Le rapport conclut que l’établissement est pauvre, qu’il s’y trouve « soixante filles desquelles quinze ont fait leur abjuration de l’hérésie, et les autres de pauvres petites filles orphelines tirées la plupart de leurs parents religionnaires qui les faisaient aller au presche et les instruisaient dans la religion prétendue réformée, six autres que les curés des paroisses ont tirées des mains de leurs parents qui menaient une vie scandaleuse afin d’empescher leur perte, et quatre demoiselles bien sages [que les sœurs] ont receues depuis peu par les mains des Pères de l’Oratoire et Jésuites pour les instruire et eslever avec cinq autres dans le Canada au premier embarquement ».

On n’a aucune liste des pensionnaires du couvent.

La visite de l’évêque aurait eu lieu le 3 novembre. Si le couvent héberge à cette date des filles en attente de partir pour le Canada, elles ne se sont pas embarquées en 1667, elles sont certainement parties en 1668.

Tout se passe bien pour le couvent. Son statut et ses lettres patentes sont enregistrés par le Parlement en janvier 1668. En 1671, à la mort de Marie Delpech de l’Etang, Isabeau de Mauriet devient supérieure de l’établissement parisien, et une de ses nièces sans doute supérieure de celui de La Rochelle. Le 25 août 1672, dix sœurs prononcent leurs vœux solennels.

Je ne parle pas de l’histoire du couvent après 1673, le temps manque et déborde du sujet de mon intervention et des commémorations.

Aujourd’hui, une partie des bâtiments du couvent de La Rochelle est occupée par l’établissement scolaire Fénelon-Notre-Dame.

Liens avec Bordeaux, La Rochelle…
J’ai signalé la présence de certaines personnes lors des contrats et actes divers signés par les religieuses du Couvent Saint-Joseph. J’y reviens pour signaler ou évoquer des liens.

Les évêques de Laval : liens familiaux, et bien sûr liens « de religion ».

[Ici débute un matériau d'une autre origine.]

(** [register_app] of a new object. *)
Definition register_app (i : nat) : SM () :=
  n ← on_obj i (gets name);
  m ← gets (λ s, od_mem n (SERVICE_BRICKS s));
  assert_ (negb m) (Py AssertionError);;
  modify (λ s, s <| SERVICE_BRICKS ::= od_set n i |>);;
  on_obj i register_instance.

(** What the class of an application gives its instances. *)
Record app_cls := AppCls {
  cls_name : string;
  cls_methods : list method;
  cls_EVENTS : list class;
  cls_OFP_VERSIONS : option (list Z)
}.

(** The set in [ofproto_protocol.py] and its function. *)
Definition set_app_supported_versions (vers : list Z) : SM () :=
  modify (λ s, s <| supported_versions ::= filter (λ v, v ∈ vers) |>);;
  vs ← gets supported_versions;
  assert_ (nonempty vs) (Py AssertionError).

Definition new_instance (app_name : option string) (cls : app_cls) : SM nat :=
  match app_name with
  | Some n => m ← gets (λ s, od_mem n (applications s)); assert_ (negb m) (Py AssertionError)
  | None => mret tt
  end;;
  i ← gets (λ s, length (objs s));
  modify (λ s, s <| objs ::= λ l, l ++ [new_app (cls_name cls) (cls_methods cls) (cls_EVENTS cls)] |>);;
  register_app i;;
  m ← gets (λ s, od_mem (cls_name cls) (applications s));
  assert_ (negb m) (Py AssertionError);;
  modify (λ s, s <| applications ::= od_set (cls_name cls) i |>);;
  mret i.

Definition _instantiate (app_name : option string) (cls : app_cls) : SM nat :=
  match cls_OFP_VERSIONS cls with
  | Some vers => set_app_supported_versions vers
  | None => mret tt
  end;;
  new_instance app_name cls.

Definition instantiate (cls : app_cls) : SM nat :=
  i ← _instantiate None cls;
  _update_bricks;;
  mret i.

Definition instantiate_apps (applications_cls : odict string app_cls) : SM () :=
  for_each applications_cls (λ '(n, cls), _instantiate (Some n) cls;; mret tt);;
  _update_bricks;;
  ids ← gets (λ s, od_values (applications s));
  for_each ids (λ i, on_obj i start).

(** [uninstantiate] up to [app.stop()], whose stop event is still to be sent. *)
Definition uninstantiate (n : string) : SM () :=
  i ← gets (λ s, od_get n (applications s));
  i ← or_raise (i : option nat) (Py KeyError);
  modify (λ s, s <| applications ::= od_del n |>);;
  n' ← on_obj i (gets name);
  m ← gets (λ s, od_mem n' (SERVICE_BRICKS s));
  (if (m : bool) then modify (λ s, s <| SERVICE_BRICKS ::= od_del n' |>) else raise (Py KeyError));;
  bs ← gets (λ s, od_values (SERVICE_BRICKS s));
  for_each bs (λ b, on_obj b (unregister_observer_all_event n));;
  on_obj i stop_begin;;
  modify (λ s, s <| pending ::= λ l, l ++ [[StopTo i]] |>).

(** ** The steps of the system *)

Inductive sys_op :=
| OnApp (i : nat) (op : app_op)
| ObserveEvent (i : nat) (c : class) (states : list string)
| UnobserveEvent (i : nat) (c : class)
| SendEvent (src : string) (n : string) (ev : event) (state : option string)
| SendEventToObservers (i : nat) (ev : event) (state : option string)
| SendRequest (i : nat) (c : class) (dst : option string) (data : Z)
| ReplyToRequest (i : nat) (req rep : event)
| Resume (t : nat)
| Instantiate (cls : app_cls)
| UpdateBricks
| Uninstantiate (n : string).

Definition sys_do (op : sys_op) : SM () :=
  match op with
  | OnApp i op => on_obj i (app_do op)
  | ObserveEvent i c states => observe_event i c states
  | UnobserveEvent i c => unobserve_event i c
  | SendEvent src n ev st => send_event src (Some n) ev st
  | SendEventToObservers i ev st => send_event_to_observers i ev st
  | SendRequest i c dst data => send_request i c dst data;; mret tt
  | ReplyToRequest i req rep => reply_to_request i req rep
  | Resume t => resume t
  | Instantiate cls => instantiate cls;; mret tt
  | UpdateBricks => _update_bricks
  | Uninstantiate n => uninstantiate n
  end.

(** An event loop is started once. *)
Definition sys_enabled (op : sys_op) (s : sys) : Prop :=
  ∀ i a, op = OnApp i Start → objs s !! i = Some a → loop a = NotStarted.

Definition sys_step (x : sys * list sys_out) (op : sys_op) (y : sys * list sys_out) : Prop :=
  sys_enabled op x.1 ∧ y = (final (sys_do op) x.1, x.2 ++ outputs (sys_do op) x.1).

Definition sys_init (x : sys * list sys_out) : Prop := x = (Sys [] [] [] [] [] [1; 3; 4; 5; 6], []).

(** What the object [i] has put out. *)
Definition outs_of (i : nat) (h : list sys_out) : list app_out :=
  omap (λ o, match o with At j x => if decide (i = j) then Some x else None | _ => None end) h.

Lemma outs_of_app i h h' : outs_of i (h ++ h') = outs_of i h ++ outs_of i h'.
Proof. apply omap_app. Qed.

Lemma outs_of_at i j o : outs_of i (At j <$> o) = if decide (i = j) then o else [].
Proof.
  unfold outs_of. induction o as [|x o IH]; cbn; [by case_decide|].
  case_decide; cbn; by rewrite IH.
Qed.

(** *** Every object lives the life of an application *)

Definition all_live (s : sys) (h : list sys_out) : Prop :=
  (∀ i a, objs s !! i = Some a → reachable app_init app_step (a, outs_of i h)) ∧
  (∀ i, objs s !! i = None → outs_of i h = []).

Definition lives {A} (m : SM A) : Prop :=
  ∀ s h, all_live s h → all_live (final m s) (h ++ outputs m s).

Lemma lives_bind {A B} (m : SM A) (k : A → SM B) : lives m → (∀ x, lives (k x)) → lives (m ≫= k).
Proof.
  intros Hm Hk s h Hs. specialize (Hm s h Hs). unfold final, outputs, mbind, M_bind in *.
  destruct (m s) as [[o1 s1] [x|e]]; cbn in *; [|done].
  specialize (Hk x s1 _ Hm). unfold final, outputs in Hk.
  destruct (k x s1) as [[o2 s2] r2]. cbn in *. by rewrite app_assoc.
Qed.
(* ===== verification/PacketUtils.v ===== *)
(** * Checksums of packets

    Models [ryu/lib/packet/packet_utils.py]: the Internet checksum, with and without the
    pseudo header of IP, and the Fletcher checksum.  A byte is an integer below 256.  The
    byte order of the host, in which [array.array('H', ...)] reads words, is a parameter;
    [socket.ntohs] swaps bytes when it is little endian.  Addresses are given as the bytes
    that [addrconv] makes of them. *)

From stdpp Require Import base list.
From Stdlib Require Import ZArith Lia.
From S2P Require Import Prelude Struct.

Open Scope Z_scope.
Set Default Proof Using "Type".

(** ** The Internet checksum *)

Definition carry_around_add (a b : Z) : Z :=
  let c := a + b in Z.land c 0xffff + Z.shiftr c 16.

(** The exchange of the two bytes of a word. *)
Definition swap16 (x : Z) : Z := Z.lor (Z.shiftl (Z.land x 0xff) 8) (Z.shiftr x 8).

Section checksum.
Context (little_endian : bool).

Definition ntohs (x : Z) : Z := if little_endian then swap16 x else x.

(** [array.array('H', data)] of an even number of bytes. *)
Fixpoint words (data : bytes) : list Z :=
  match data with
  | a :: b :: data => (if little_endian then b * 256 + a else a * 256 + b) :: words data
  | _ => []
  end.

Definition sum (l : list Z) : Z := foldr Z.add 0 l.

Definition checksum (data : bytes) : Z :=
  let data := if Z.of_nat (length data) mod 2 =? 0 then data else data ++ [0] in
  let s := sum (words data) in
  let s := Z.land s 0xffff + Z.shiftr s 16 in
  let s := s + Z.shiftr s 16 in
  ntohs (Z.land (Z.lnot s) 0xffff).

(** What [checksum_ip] reads of a packet of the network layer. *)
Record ipvx := Ipvx {
  version : Z;
  src : bytes;
  dst : bytes;
  proto : Z
}.

Definition pseudo_header (ip : ipvx) (len : Z) : outcome pyexn bytes :=
  if version ip =? 4 then
    tail ← pack [(1%nat, 0); (1%nat, proto ip); (2%nat, len)];
    Ret (src ip ++ dst ip ++ tail)
  else if version ip =? 6 then
    tail ← pack [(4%nat, len); (3%nat, 0); (1%nat, proto ip)];
    Ret (src ip ++ dst ip ++ tail)
  else Raise ValueError.

Definition checksum_ip (ip : ipvx) (len : Z) (payload : bytes) : outcome pyexn Z :=
  header ← pseudo_header ip len;
  Ret (checksum (header ++ payload)).
End checksum.

(** ** The Fletcher checksum *)

Definition _MODX : nat := 4102.

(** One chunk: [for d in data[pos:pos + tlen]: c0 += d; c1 += c0]. *)
Definition fletcher_chunk (chunk : bytes) (c : Z * Z) : Z * Z :=
  foldl (λ '(c0, c1) d, (c0 + d, c1 + (c0 + d))) c chunk.

(** [while pos < length]; [None] when the fuel runs out. *)
Fixpoint fletcher_loop (fuel : nat) (data : bytes) (length pos : nat) (c : Z * Z) :
    option (Z * Z) :=
  if decide (pos < length)%nat then
    match fuel with
    | O => None
    | S fuel =>
      let tlen := Nat.min (length - pos) _MODX in
      let '(c0, c1) := fletcher_chunk (take tlen (drop pos data)) c in
      fletcher_loop fuel data length (pos + tlen) (c0 mod 255, c1 mod 255)
    end
  else Some c.

(** The buffer, with the checksum in place, and the value returned.  Assigning two bytes to the
    slice [offset:offset + 2] makes the buffer longer when the slice is shorter than that, and
    the later assignments to single positions fail outside the buffer. *)
Definition fletcher_checksum (fuel : nat) (data : bytes) (offset : nat) :
    option (outcome pyexn (bytes * Z)) :=
  let len := length data in
  let data := take offset data ++ [0; 0] ++ drop (offset + 2) data in
  match fletcher_loop fuel data len 0 (0, 0) with
  | None => None
  | Some (c0, c1) =>
    let x := ((Z.of_nat len - Z.of_nat offset - 1) * c0 - c1) mod 255 in
    let x := if x <=? 0 then x + 255 else x in
    let y := 510 - c0 - x in
    let y := if 255 <? y then y - 255 else y in
    Some (if decide (offset + 1 < length data)%nat then
            Ret (<[(offset + 1)%nat := y]> (<[offset := x]> data),
                 Z.lor (Z.shiftl x 8) (Z.land y 0xff))
          else Raise IndexError)
  end.

(** ** One's complement arithmetic *)

(** The sum of RFC 1071: a carry out of 16 bits is added at the low end. *)
Definition oc_add (a b : Z) : Z := if 0xffff <? a + b then a + b - 0xffff else a + b.

Definition oc_sum (l : list Z) : Z := foldr oc_add 0 l.

(** The number from 0 to 0xffff that stands for a sum: 0 for 0 only. *)
Definition rep (s : Z) : Z := if s =? 0 then 0 else (s - 1) mod 0xffff + 1.

Lemma rep_bound s : 0 ≤ rep s ≤ 0xffff.
Proof. unfold rep. case Z.eqb_spec; [lia|]. intros _. pose proof (Z.mod_pos_bound (s - 1) 0xffff). lia. Qed.
(* ===== verification/PacketBase.v ===== *)
(** * Protocol headers

    What the encoders and decoders of [ryu/lib/packet] have in common: the class [Codec] stands
    for [PacketBase] of [packet_base.py] (a parser and a serializer), the class [CodecLaws] for
    what the class [Packet] relies on to read what it wrote and [CodecTotal] for what becomes of
    any bytes.  Protocols are named by [proto_class]; those that are not
    modelled have a name only.  A header is an encoder's object before and after [serialize],
    which may fill in lengths and checksums.  MAC and IP addresses are integers. *)

From stdpp Require Import base list strings gmap.
From Stdlib Require Import ZArith Lia.
From S2P Require Import Prelude Struct PacketUtils Ofp.

Open Scope Z_scope.
Set Default Proof Using "Type".

(** ** Classes of headers *)

Inductive proto_class :=
| c_ethernet | c_vlan | c_svlan | c_mpls | c_arp | c_ipv4 | c_udp | c_icmp | c_slow
| c_foreign (name : string).

#[export] Instance proto_class_eq_dec : EqDecision proto_class.
Proof. solve_decision. Defined.

(** ** The registry of classes *)

Definition IPPROTO_ICMP : Z := 1.
Definition IPPROTO_IGMP : Z := 2.
Definition IPPROTO_TCP : Z := 6.
Definition IPPROTO_UDP : Z := 17.
Definition IPPROTO_GRE : Z := 47.
Definition IPPROTO_ICMPV6 : Z := 58.
Definition IPPROTO_OSPF : Z := 89.
Definition IPPROTO_VRRP : Z := 112.
Definition IPPROTO_SCTP : Z := 132.
Definition SAP_BPDU : Z := 0x42.

(** What has been registered later than the import of the package: Ethernet in GRE and Geneve,
    which their parsers register, and VRRP, which the import of its module registers. *)
Class Registry := { teb_registered : bool; vrrp_imported : bool }.

(** What [register_packet_type] has been called with.  No class has a dictionary of its own:
    [cls._TYPES] is that of [PacketBase] for all of them, and types of Ethernet, protocols of
    IP and access points of LLC share it. *)
Definition registrations `{Registry} : list (Z * proto_class) :=
  [(IPPROTO_ICMP, c_icmp); (IPPROTO_IGMP, c_foreign "igmp"); (IPPROTO_TCP, c_foreign "tcp"); (IPPROTO_UDP, c_udp);
   (IPPROTO_SCTP, c_foreign "sctp"); (IPPROTO_OSPF, c_foreign "ospf"); (IPPROTO_GRE, c_foreign "gre");
   (IPPROTO_ICMPV6, c_foreign "icmpv6"); (SAP_BPDU, c_foreign "bpdu");
   (ETH_TYPE_ARP, c_arp); (ETH_TYPE_IP, c_ipv4); (ETH_TYPE_IPV6, c_foreign "ipv6"); (ETH_TYPE_LLDP, c_foreign "lldp");
   (ETH_TYPE_SLOW, c_slow); (ETH_TYPE_IEEE802_3, c_foreign "llc"); (ETH_TYPE_CFM, c_foreign "cfm");
   (ETH_TYPE_8021AH, c_foreign "itag"); (ETH_TYPE_8021Q, c_vlan); (ETH_TYPE_8021AD, c_svlan); (ETH_TYPE_MPLS, c_mpls)] ++
  (if teb_registered then [(ETH_TYPE_TEB, c_ethernet)] else []) ++
  (if vrrp_imported then [(IPPROTO_VRRP, c_foreign "vrrp")] else []).

Definition _TYPES `{Registry} : gmap Z proto_class := list_to_map registrations.

(** [PacketBase.get_packet_type]. *)
Definition get_packet_type `{Registry} (type : Z) : option proto_class := _TYPES !! type.

(** Only the type of IPv4 is decoded as IPv4, which no protocol number is. *)
Lemma get_packet_type_ipv4 `{Registry} type : get_packet_type type = Some c_ipv4 → type = ETH_TYPE_IP.
Proof.
  unfold get_packet_type. revert type.
  assert (map_Forall (λ type c, c = c_ipv4 → type = ETH_TYPE_IP) _TYPES) as Hall.
  { apply (bool_decide_unpack _). by destruct H as [[] []]; vm_compute. }
  intros type E. by apply (Hall type c_ipv4).
Qed.

Lemma get_packet_type_length `{Registry} : get_packet_type ETH_TYPE_IEEE802_3 = Some (c_foreign "llc").
Proof. by destruct H as [[] []]; vm_compute. Qed.

(** ** Zero bytes *)

(** [data.strip(b'\x00')] is not empty. *)
Definition any_nonzero (data : bytes) : bool := existsb (λ b, negb (b =? 0)) data.

Definition zeros (data : bytes) : Prop := Forall (λ b, b = 0) data.

Lemma any_nonzero_app l k : any_nonzero (l ++ k) = any_nonzero l || any_nonzero k.
Proof. apply existsb_app. Qed.

Lemma zeros_none l : zeros l ↔ any_nonzero l = false.
Proof.
  unfold zeros. induction l as [|b l IH]; [split; [done|constructor]|]. cbn.
  rewrite Forall_cons, IH, orb_false_iff, negb_false_iff, Z.eqb_eq. done.
Qed.

Lemma zeros_app l k : zeros (l ++ k) ↔ zeros l ∧ zeros k.
Proof. apply Forall_app. Qed.

Lemma zeros_replicate n : zeros (replicate n 0).
Proof. by apply Forall_replicate. Qed.

(** ** Fields in their widths *)

Lemma in_width_1 z : in_width (1%nat, z) ↔ 0 ≤ z < 256.
Proof. done. Qed.
Lemma in_width_2 z : in_width (2%nat, z) ↔ 0 ≤ z < 65536.
Proof. done. Qed.

(** Fields in their widths are packed to bytes from which they are read again. *)
Lemma pack_fields ns zs :
  Forall in_width (zip ns zs) → length ns = length zs →
  ∃ bs, pack (zip ns zs) = Ret bs ∧ Forall is_byte bs ∧ length bs = calcsize ns ∧
    ∀ rest, unpack ns (bs ++ rest) = Ret zs.
Proof.
  intros Hw Hlen. destruct (pack_ok _ Hw) as [bs E]. exists bs.
  split_and!; [done|by eapply pack_bytes|by apply (unpack_pack ns zs bs [])|].
  intros rest. by apply unpack_pack.
Qed.

Lemma zeros_value bs : zeros bs → be_value bs = 0.
Proof.
  unfold zeros. induction bs as [|b bs IH] using rev_ind; [done|].
  rewrite Forall_app, Forall_singleton. intros [H ->]. by rewrite be_value_app, IH.
Qed.

(** A field that is not zero is seen in the bytes. *)
Lemma pack_nonzero fs bs :
  Forall in_width fs → pack fs = Ret bs → Exists (λ f, f.2 ≠ 0) fs → any_nonzero bs = true.
Proof.
  intros Hw E Hx. revert bs E. induction Hx as [[n z] fs Hz|[n z] fs Hx IH]; intros bs E;
    inversion_clear Hw as [|? ? Hf Hfs]; cbn in E; rewrite pack_field_ok in E by done; cbn in E;
    destruct (pack fs) as [bs'|]; try done; injection E as <-; rewrite any_nonzero_app, orb_true_iff; [left|right; auto].
  apply not_false_iff_true. intros H%zeros_none%zeros_value. cbn in Hz.
  by rewrite be_value_bytes in H.
Qed.

(** ** The interface *)

(** [serialize] gives the object with the fields it has filled in, the payload as it has
    extended it and the header; [parser] the object, if it finds one, the class of the rest and
    the rest. *)
Class Codec (H : Type) := {
  parser : bytes → outcome pyexn (option H * option proto_class * option bytes);
  serialize : option ipvx → bytes → H → outcome pyexn (H * bytes * bytes)
}.

Section laws.
Context {H : Type} `{!Codec H}.

(** The header is written as [hdr] and extends its payload by [pad]. *)
Definition written (ip : option ipvx) (p pad : bytes) (h h' : H) (hdr : bytes) : Prop :=
  serialize ip p h = Ret (h', p ++ pad, hdr).

(** It is read again, also with zeros after it unless it reads to the end of the buffer
    ([exact]); those and the padding are left in the rest unless it knows its length ([cuts]). *)
Definition read_back (p pad : bytes) (exact cuts : bool) (next : option proto_class) (h' : H) (hdr : bytes) : Prop :=
  ∀ z, zeros z → (exact = true → z = []) →
    ∃ rest, parser (hdr ++ p ++ pad ++ z) = Ret (Some h', next, rest) ∧
      default [] rest = p ++ (if cuts then [] else pad ++ z).
End laws.

Class CodecLaws (H : Type) `{!Codec H} := {
  (** The fields fit, and the lengths that are given are right, for the payload. *)
  wf : option ipvx → bytes → H → Prop;
  padding : bytes → H → bytes;
  next_class : H → option proto_class;
  exact : H → bool;
  cuts : H → bool;
  (** The first with what was zero or empty computed is the second. *)
  filled : H → H → Prop;
  padding_zeros p h : zeros (padding p h);
  write_read ip p h : wf ip p h →
    ∃ h' hdr, written ip p (padding p h) h h' hdr ∧ written ip p (padding p h) h' h' hdr ∧
      read_back p (padding p h) (exact h) (cuts h) (next_class h) h' hdr ∧ filled h h' ∧
      Forall is_byte hdr ∧ (next_class h = None → any_nonzero hdr = true)
}.

(** Any bytes are read, and not more of them (fewer, if [shrinks]) are left for the next class,
    or are refused with [struct.error] or, if [asserts], by an assertion. *)
Class CodecTotal (H : Type) `{!Codec H} := {
  shrinks : bool;
  asserts : bool;
  parser_total buf : Forall is_byte buf →
    (∃ h next rest, parser buf = Ret (h, next, rest) ∧ Forall is_byte (default [] rest) ∧
       (is_Some next → is_Some rest ∧ length (default [] rest) + (if shrinks then 1 else 0) ≤ length buf)%nat) ∨
    parser buf = Raise StructError ∨ (asserts = true ∧ parser buf = Raise AssertionError)
}.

Marie Delpech : elle fonde la congrégation des Filles de Saint-Joseph, et son nom apparaît aussi dans le registre du Couvent du Refuge à Rouen, où deux Filles du Roy ont d’ailleurs été recueillies avant leur départ de France. En 1645 entre dans le Couvent du Refuge une fille dont le nom n’est pas donné dans le registre, amenée par force par la marquise de Senesé; elle avait d’abord été mise dans la maison du Refuge de Paris; elle ne reste pas longtemps au couvent de Rouen; le registre indique : « Lon la renvoiee peu  apres a paris avec madamoiselle de letant quy est de St joseph de Paris ». Par ailleurs, Marie Delpech, comme me l’a indiqué Jean-Paul Macouin, est témoin au mariage de Catherine Desnaguets, épouse du sieur Petit, l’accompagnatrice des Filles de 1667 qui signent un acte de protestation contre les conditions qui leur sont faites à leur arrivée à Dieppe. Catherine Desnaguets, orpheline, est pensionnaire du Couvent de Paris.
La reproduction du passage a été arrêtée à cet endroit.